## RECORDS PROVIDED
Definition reinstall (name : string) (installed_evra target_evra : Evra.t)
    (repo_id installed_vendor candidate_vendor : string) (reason : PackageReason.t) : t :=
  mk PackageOperation.Reinstall name target_evra (Some installed_evra) None None
    (Some installed_vendor) (Some candidate_vendor) (Some repo_id) reason None.

Definition remove_obsoleted (name : string) (evra : Evra.t) (vendor : string)
    (reason : PackageReason.t) (parent_action_identity : string) : t :=
  mk PackageOperation.Remove name evra (Some evra) None None (Some vendor) None None reason
    (Some (ActionProvenance.ObsoletedBy parent_action_identity)).

Definition remove_with_identity (name : string) (evra : Evra.t) (vendor : string)
    (reason : PackageReason.t) (instance : N) (header_sha256 : string) : domain t :=
  header ← Sha256Digest.parse header_sha256 "installed_header_sha256";
  Ok (mk PackageOperation.Remove name evra (Some evra) (Some instance) (Some header)
        (Some vendor) None None reason None).

Definition remove_obsoleted_with_identity (name : string) (evra : Evra.t) (vendor : string)
    (reason : PackageReason.t) (instance : N) (header_sha256 parent_action_identity : string) :
    domain t :=
  header ← Sha256Digest.parse header_sha256 "installed_header_sha256";
  Ok (mk PackageOperation.Remove name evra (Some evra) (Some instance) (Some header)
        (Some vendor) None None reason
        (Some (ActionProvenance.ObsoletedBy parent_action_identity))).

Definition upgrade_with_identity (name : string) (installed_evra target_evra : Evra.t)
    (repo_id installed_vendor candidate_vendor : string) (reason : PackageReason.t)
    (instance : N) (header_sha256 : string) : domain t :=
  header ← Sha256Digest.parse header_sha256 "installed_header_sha256";
  Ok (mk PackageOperation.Upgrade name target_evra (Some installed_evra) (Some instance)
        (Some header) (Some installed_vendor) (Some candidate_vendor) (Some repo_id) reason None).

Definition downgrade_with_identity (name : string) (installed_evra target_evra : Evra.t)
    (repo_id installed_vendor candidate_vendor : string) (reason : PackageReason.t)
    (instance : N) (header_sha256 : string) : domain t :=
  header ← Sha256Digest.parse header_sha256 "installed_header_sha256";
  Ok (mk PackageOperation.Downgrade name target_evra (Some installed_evra) (Some instance)
        (Some header) (Some installed_vendor) (Some candidate_vendor) (Some repo_id) reason None).

Definition reinstall_with_identity (name : string) (installed_evra target_evra : Evra.t)
    (repo_id installed_vendor candidate_vendor : string) (reason : PackageReason.t)
    (instance : N) (header_sha256 : string) : domain t :=
  header ← Sha256Digest.parse header_sha256 "installed_header_sha256";
  Ok (mk PackageOperation.Reinstall name target_evra (Some installed_evra) (Some instance)
        (Some header) (Some installed_vendor) (Some candidate_vendor) (Some repo_id) reason None).

(** *** Identity and validity *)

Definition action_identity (a : t) : option string :=
  (fun repo =>
    repo +:+ ":" +:+ name a +:+ "-" +:+ display (Evra.epoch (target_evra a)) +:+ ":"
    +:+ Evra.version (target_evra a) +:+ "-" +:+ Evra.release (target_evra a) +:+ "."
    +:+ Architecture.as_rpm_arch (Evra.arch (target_evra a))) <$> repo_id a.

Definition is_remove (a : t) : bool := bool_decide (operation a = PackageOperation.Remove).
Definition is_install (a : t) : bool := bool_decide (operation a = PackageOperation.Install).
Definition is_replacement (a : t) : bool := negb (is_remove a) && negb (is_install a).

(** [is_none_or(str::is_empty)]. *)
Definition missing_or_empty (o : option string) : bool :=
  match o with None => true | Some s => str_is_empty s end.

Definition is_none {A} (o : option A) : bool := match o with None => true | Some _ => false end.

(** The arms of the [match] in order, each with its guard. *)
Definition validate (a : t) : domain unit :=
  _ ← reject_if (str_is_empty (name a)) (DomainError.Empty "action_name");
  _ ← Evra.validate (target_evra a);
  _ ← reject_if (negb (is_remove a) && missing_or_empty (repo_id a))
        (DomainError.InvalidPlan "install/replacement action requires repo");
  _ ← reject_if (is_remove a && negb (is_none (repo_id a)))
        (DomainError.InvalidPlan "remove action cannot have repo");
  _ ← reject_if (is_remove a &&
          (bool_decide (reason a = PackageReason.Unknown)
           || bool_decide (reason a = PackageReason.External)))
        (DomainError.UnsafeAction "package reason requires keep");
  _ ← reject_if (is_install a &&
          (negb (is_none (installed_evra a)) || negb (is_none (installed_instance a))
           || negb (is_none (installed_header_sha256 a)) || negb (is_none (installed_vendor a))))
        (DomainError.InvalidPlan "install cannot carry installed package");
  _ ← reject_if (is_install a && missing_or_empty (candidate_vendor a))
        (DomainError.InvalidPlan "install requires candidate vendor");
  _ ← reject_if (is_replacement a &&
          (is_none (installed_evra a) || is_none (installed_vendor a)
           || missing_or_empty (candidate_vendor a) || is_none (installed_instance a)
           || is_none (installed_header_sha256 a)))
        (DomainError.InvalidPlan "replacement requires installed and candidate identity");
  _ ← reject_if (is_remove a &&
          (bool_decide (installed_evra a <> Some (target_evra a)) || is_none (installed_vendor a)
           || is_none (installed_instance a) || is_none (installed_header_sha256 a)))
        (DomainError.InvalidPlan "remove requires exact installed identity");
  _ ← reject_if (is_remove a && negb (is_none (candidate_vendor a)))
        (DomainError.InvalidPlan "remove cannot carry candidate vendor");
  _ ← reject_if (negb (is_remove a) && negb (is_none (provenance a)))
        (DomainError.InvalidPlan "install/replacement cannot carry side-effect provenance");
  Ok tt.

## THE PROBLEM
What you give back must be the stretch above, starting at the line with "Evra.version (target_evra a)" and ending at the line with "Definition is_remove (a", copied exactly.

## YOUR RESPONSE
    +:+ Evra.version (target_evra a) +:+ "-" +:+ Evra.release (target_evra a) +:+ "."
    +:+ Architecture.as_rpm_arch (Evra.arch (target_evra a))) <$> repo_id a.

Definition is_remove (a : t) : bool := bool_decide (operation a = PackageOperation.Remove).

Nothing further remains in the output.